Selain itu, sejumlah tenaga ahli asal Belanda juga ikut memperkuat struktur kepelatihan Garuda.
Di antaranya Quentin Jakoba sebagai pelatih kebugaran, Leo Echteld yang menangani rehabilitasi cedera, serta Chesley ten Oever, seorang spesialis terapi manual.
Lalu ada Jordy Kluitenberg sebagai analis video, Bram Verbruggen di posisi arsitek pengembangan tim, Regi Blinker sebagai mentor berpengalaman Eropa, dan Sjoerd Woudenberg sebagai pelatih kiper.
Langkah PSSI yang tampak seperti "membelandakan" Timnas Indonesia ini mengundang reaksi beragam, termasuk komentar sinis dari publik Belanda.

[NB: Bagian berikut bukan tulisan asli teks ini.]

(* ===== verification/Contract.v ===== *)
(** * The contract of [execute]

    An abstract account of what [execute] does, written without the monad,
    the log or the loop index: each item has a pure plan ([item_plan]), the
    request it will send or the error that stops the run before sending;
    the plans are served in order by the remote service ([serve]), and the
    run stops at the first plan that fails or the first request the service
    rejects.  [execute_item_view] shows that one pass of the loop body
    implements one step of the contract; the lemmas on [serve] characterise
    its successful and failed runs.  [Execute] lifts this to the whole
    handler. *)

From stdpp Require Import base strings gmap list.
From S2P Require Import Prelude Workflow Credentials NodeDescription ExecuteItem.

Local Open Scope string_scope.
Local Open Scope exec_scope.

Section Contract.
Context `{EF : ExecuteFunctions}.

(** What item [i] will send, or the error that stops the run first. *)
Definition item_plan (items : list INodeExecutionData.t) (baseUrl apiKey : option string)
    (i : nat) : Outcome NodeError IRequestOptions.t :=
  let? binaryPropertyName := param_value "binaryPropertyName" i in
  let? schema := param_value "schema" i in
  let? language := param_value "language" i in
  match items !! i with
  | None => Err (ItemUndefined i)
  | Some item =>
      match item_binary item binaryPropertyName with
      | None => Err (NoBinaryData (no_binary_message binaryPropertyName))
      | Some binaryData =>
          let? fileBuffer := buffer_value i binaryPropertyName in
          Ok (build_request baseUrl apiKey binaryData fileBuffer schema language)
      end
  end.

(** The service handles one plan, given the requests it has received. *)
Definition serve1 (sent : list IRequestOptions.t) (plan : Outcome NodeError IRequestOptions.t)
    : Outcome NodeError Json * list IRequestOptions.t :=
  match plan with
  | Err e => (Err e, sent)
  | Ok r =>
      (match remote sent r with Ok resp => Ok resp | Err why => Err (RequestFailed why) end,
       (sent ++ [r])%list)
  end.

(** The plans served in order, stopping at the first failure. *)
Fixpoint serve (sent : list IRequestOptions.t) (plans : list (Outcome NodeError IRequestOptions.t))
    : Outcome NodeError (list Json) * list IRequestOptions.t :=
  match plans with
  | [] => (Ok [], sent)
  | p :: ps =>
      match serve1 sent p with
      | (Ok resp, sent') =>
          let '(o, sent'') := serve sent' ps in (outcome_map (cons resp) o, sent'')
      | (Err e, sent') => (Err e, sent')
      end
  end.

Definition json_item (r : Json) : INodeExecutionData.t := INodeExecutionData.mk r None.

(** The contract: credentials are fetched once, every item's plan is
    served in order, and the responses form the single output branch. *)
Definition execute_spec : Outcome NodeError (list (list INodeExecutionData.t)) * list IRequestOptions.t :=
  match credentialStore "ReceiptliApi" with
  | None => (Err (CredentialsNotFound "ReceiptliApi"), [])
  | Some c =>
      let plans := item_plan inputData (c !! "baseUrl") (c !! "apiKey") <$> seq 0 (length inputData) in
      let '(o, sent) := serve [] plans in
      (outcome_map (fun rs => [json_item <$> rs]) o, sent)
  end.

(** A run of the monad seen from the contract: its result and the
    requests its log records. *)
Definition view {A} (r : Outcome NodeError A * list HostCall) : Outcome NodeError A * list IRequestOptions.t :=
  (r.1, requests_of r.2).

End Contract.

(** Run the loop body symbolically: rewrite the host call in head
    position, case on its outcome, repeat. *)
Ltac run_item :=
  repeat first
    [ progress (unfold st_ret, st_throw, view, serve1)
    | progress (cbn [outcome_bind fst snd outcome_map requests_of app])
    | progress (autorewrite with n8n_rw)
    | match goal with
      | |- context [match param_value ?n ?i with Ok _ => _ | Err _ => _ end] =>
          destruct (param_value n i)
      | |- context [match buffer_value ?i ?n with Ok _ => _ | Err _ => _ end] =>
          destruct (buffer_value i n)
      | |- context [match remote ?s ?o with Ok _ => _ | Err _ => _ end] =>
          destruct (remote s o)
      | |- context [match ?l !! ?i with Some _ => _ | None => _ end] =>
          destruct (l !! i)
      | |- context [match item_binary ?it ?n with Some _ => _ | None => _ end] =>
          destruct (item_binary it n)
      end ].

Section ItemRefinement.
Context `{EF : ExecuteFunctions}.

(** One pass of the loop body sends what the item's plan says and
    returns the service's answer. *)
Lemma execute_item_view items baseUrl apiKey i log :
  view (execute_item items baseUrl apiKey i log) =
  let '(o, sent) := serve1 (requests_of log) (item_plan items baseUrl apiKey i) in
  (outcome_map json_item o, sent).
Proof.
  unfold execute_item, item_plan. run_item; reflexivity.
Qed.

End ItemRefinement.

(** ** The contract's service of plans *)

Section Serve.
Context `{EF : ExecuteFunctions}.

(** A successful service: every plan was a request, all were sent in
    order, and the [j]-th answer is the service's reply to the [j]-th
    request given the ones before it. *)
Lemma serve_ok sent plans rs sent' :
  serve sent plans = (Ok rs, sent') ->
  exists reqs, plans = Ok <$> reqs /\ sent' = (sent ++ reqs)%list /\
    length rs = length reqs /\
    forall j r resp, reqs !! j = Some r -> rs !! j = Some resp ->
      remote (sent ++ take j reqs)%list r = Ok resp.
Proof.
  revert sent rs. induction plans as [|p plans IH]; intros sent rs Hs.
  - simpl in Hs. simplify_eq. exists []. by rewrite app_nil_r.
  - simpl in Hs. destruct p as [r|e]; simpl in Hs; [|simplify_eq].
    destruct (remote sent r) as [resp|why] eqn:Hr; [|simplify_eq].
    destruct (serve _ plans) as [[rs'|e] s2] eqn:Hp; simpl in Hs; simplify_eq.
    destruct (IH _ _ Hp) as (reqs & -> & -> & Hlen & Hans).
    exists (r :: reqs). split_and!; [done | by rewrite <- app_assoc | simpl; lia |].
    intros [|j] r' resp' Hj Hrj; simplify_eq/=; [by rewrite app_nil_r|].
    rewrite <- (Hans j r' resp') by done. by rewrite <- app_assoc.
Qed.

(** A failed service stops at some plan [k]: the [k] plans before it
    were requests answered successfully, and either plan [k] is the
    error (nothing more is sent) or plan [k]'s request is the one the
    service rejected (it is the last one sent). *)
Lemma serve_err sent plans e sent' :
  serve sent plans = (Err e, sent') ->
  exists k reqs, k < length plans /\ take k plans = Ok <$> reqs /\ length reqs = k /\
    ((plans !! k = Some (Err e) /\ sent' = (sent ++ reqs)%list) \/
     (exists r why, plans !! k = Some (Ok r) /\ remote (sent ++ reqs)%list r = Err why /\
        e = RequestFailed why /\ sent' = (sent ++ reqs ++ [r])%list)).
Proof.
  revert sent. induction plans as [|p plans IH]; intros sent Hs; [done|].
  simpl in Hs. destruct p as [r|e0]; simpl in Hs.
  - destruct (remote sent r) as [resp|why] eqn:Hr.
    + destruct (serve _ plans) as [[rs'|e1] s2] eqn:Hp; simpl in Hs; simplify_eq.
      destruct (IH _ Hp) as (k & reqs & Hk & Htake & Hlen & Hcase).
      exists (S k), (r :: reqs). split_and!; [simpl; lia | by rewrite firstn_cons, Htake | simpl; lia |].
      destruct Hcase as [[? ->]|(r0 & why & ? & ? & ? & ->)]; [left | right; exists r0, why];
        rewrite <- ?app_assoc in *; done.
    + simplify_eq. exists 0, []. split_and!; [simpl; lia | done | done |].
      right. exists r, why. by rewrite !app_nil_r.
  - simplify_eq. exists 0, []. split_and!; [simpl; lia | done | done |].
    left. by rewrite app_nil_r.
Qed.

(** The [j]-th request sent is the request of plan [j]. *)
Lemma serve_sent sent plans :
  exists reqs, (serve sent plans).2 = (sent ++ reqs)%list /\
    forall j r, reqs !! j = Some r -> plans !! j = Some (Ok r).
Proof.
  revert sent. induction plans as [|p plans IH]; intros sent.
  - exists []. simpl. by rewrite app_nil_r.
  - simpl. destruct p as [r|e]; simpl.
    + destruct (remote sent r); simpl.
      * destruct (IH (sent ++ [r])%list) as (reqs & Hs & Hin).
        destruct (serve _ plans) as [o s2]; simpl in *.
        exists (r :: reqs). rewrite Hs, <- app_assoc. split; [done|].
        intros [|j] r'; simpl; [congruence | apply Hin].
      * exists [r]. split; [done|]. intros [|j] r'; simpl; [congruence | done].
    + exists []. by rewrite app_nil_r.
Qed.

(** If every plan is a request and the service accepts every request,
    the service succeeds. *)
Lemma serve_complete sent plans :
  (forall p, p ∈ plans -> is_ok p) ->
  (forall s r, is_ok (remote s r)) ->
  exists rs, (serve sent plans).1 = Ok rs /\ length rs = length plans.
Proof.
  intros Hp Hr. revert sent. induction plans as [|p plans IH]; intros sent; [by exists []|].
  assert (is_ok p) as Hok by (apply Hp; left).
  destruct p as [r|e]; [|done]. simpl.
  specialize (Hr sent r). destruct (remote sent r) as [resp|why]; [|done].
  destruct IH with (sent := (sent ++ [r])%list) as (rs & Hrs & Hlen).
  { intros p' Hp'. apply Hp. by right. }
  destruct (serve _ plans) as [o s2]. simpl in *. subst. exists (resp :: rs). simpl. auto.
Qed.
End Serve.

(** ** Plans of items *)

Section Plans.
Context `{EF : ExecuteFunctions}.

(** A plan that is a request was built from the item's three parameters,
    its attachment and the attachment's bytes. *)
Lemma item_plan_ok items baseUrl apiKey i r :
  item_plan items baseUrl apiKey i = Ok r ->
  exists name schema language item binaryData buf,
    param_value "binaryPropertyName" i = Ok name /\ param_value "schema" i = Ok schema /\
    param_value "language" i = Ok language /\ items !! i = Some item /\
    item_binary item name = Some binaryData /\ buffer_value i name = Ok buf /\
    r = build_request baseUrl apiKey binaryData buf schema language.
Proof.
  unfold item_plan, outcome_bind. intros H. repeat case_match; simplify_eq; eauto 20.
Qed.

(** An item whose attachment is missing has a plan that fails. *)
Lemma item_plan_missing_binary items baseUrl apiKey i item name :
  items !! i = Some item -> param_value "binaryPropertyName" i = Ok name ->
  item_binary item name = None -> is_ok (item_plan items baseUrl apiKey i) = false.
Proof.
  intros Hi Hn Hb. destruct (item_plan _ _ _ _) as [r|] eqn:Hp; [|done].
  destruct (item_plan_ok _ _ _ _ _ Hp) as (? & ? & ? & ? & ? & ? & Hn' & _ & _ & Hi' & Hb' & _).
  simplify_eq. congruence.
Qed.

Lemma lookup_item_plans items baseUrl apiKey n j p :
  (item_plan items baseUrl apiKey <$> seq 0 n) !! j = Some p ->
  j < n /\ p = item_plan items baseUrl apiKey j.
Proof.
  rewrite list_lookup_fmap. intros Hj.
  destruct (seq 0 n !! j) as [x|] eqn:Hx; simplify_eq/=.
  apply lookup_seq in Hx as [-> ?]. done.
Qed.

End Plans.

Beberapa warganet menyindir keputusan tersebut lewat media lokal NU.nl.
“Biarkan mereka menikmati makanan khas Indonesia yang lezat dan keindahan pantainya. Mereka memang ahli dalam hal itu, tapi tidak dalam sepak bola,” tulis seorang netizen dengan nada sarkastik, menanggapi penunjukan Vanenburg sebagai asisten pelatih.
Komentar lain menyebut, “Bagus untuk Gerald, bahkan bagus jika semua orang Belanda pergi ke sana. Tapi apakah orang Indonesia menyetujui ini semua?”
Tak sedikit juga yang mempertanyakan identitas Timnas Indonesia. “Ini tim Indonesia? Tidak, ini hanya tim Belanda yang dibayar oleh Indonesia karena mereka tidak bisa bermain sepak bola. Mereka lebih unggul di bulutangkis,” sindir akun lainnya.
Namun, tak semua komentar dari Belanda bersifat negatif. Ada juga yang menilai fenomena ini sebagai hal yang wajar dalam dunia sepak bola modern.
Baca Juga: Siapa Mitchell te Vrede? Pemain Keturunan yang Klaim Ditawari Segepok Uang dari Indonesia
Seorang netizen mencontohkan, “Nathan Aké adalah campuran Belanda dan Pantai Gading, dan tinggal di Inggris sejak usia 13 tahun. Frimpong bahkan hampir tak bisa berbahasa Belanda. Jumlah pemain Belanda di Timnas Maroko pun banyak.”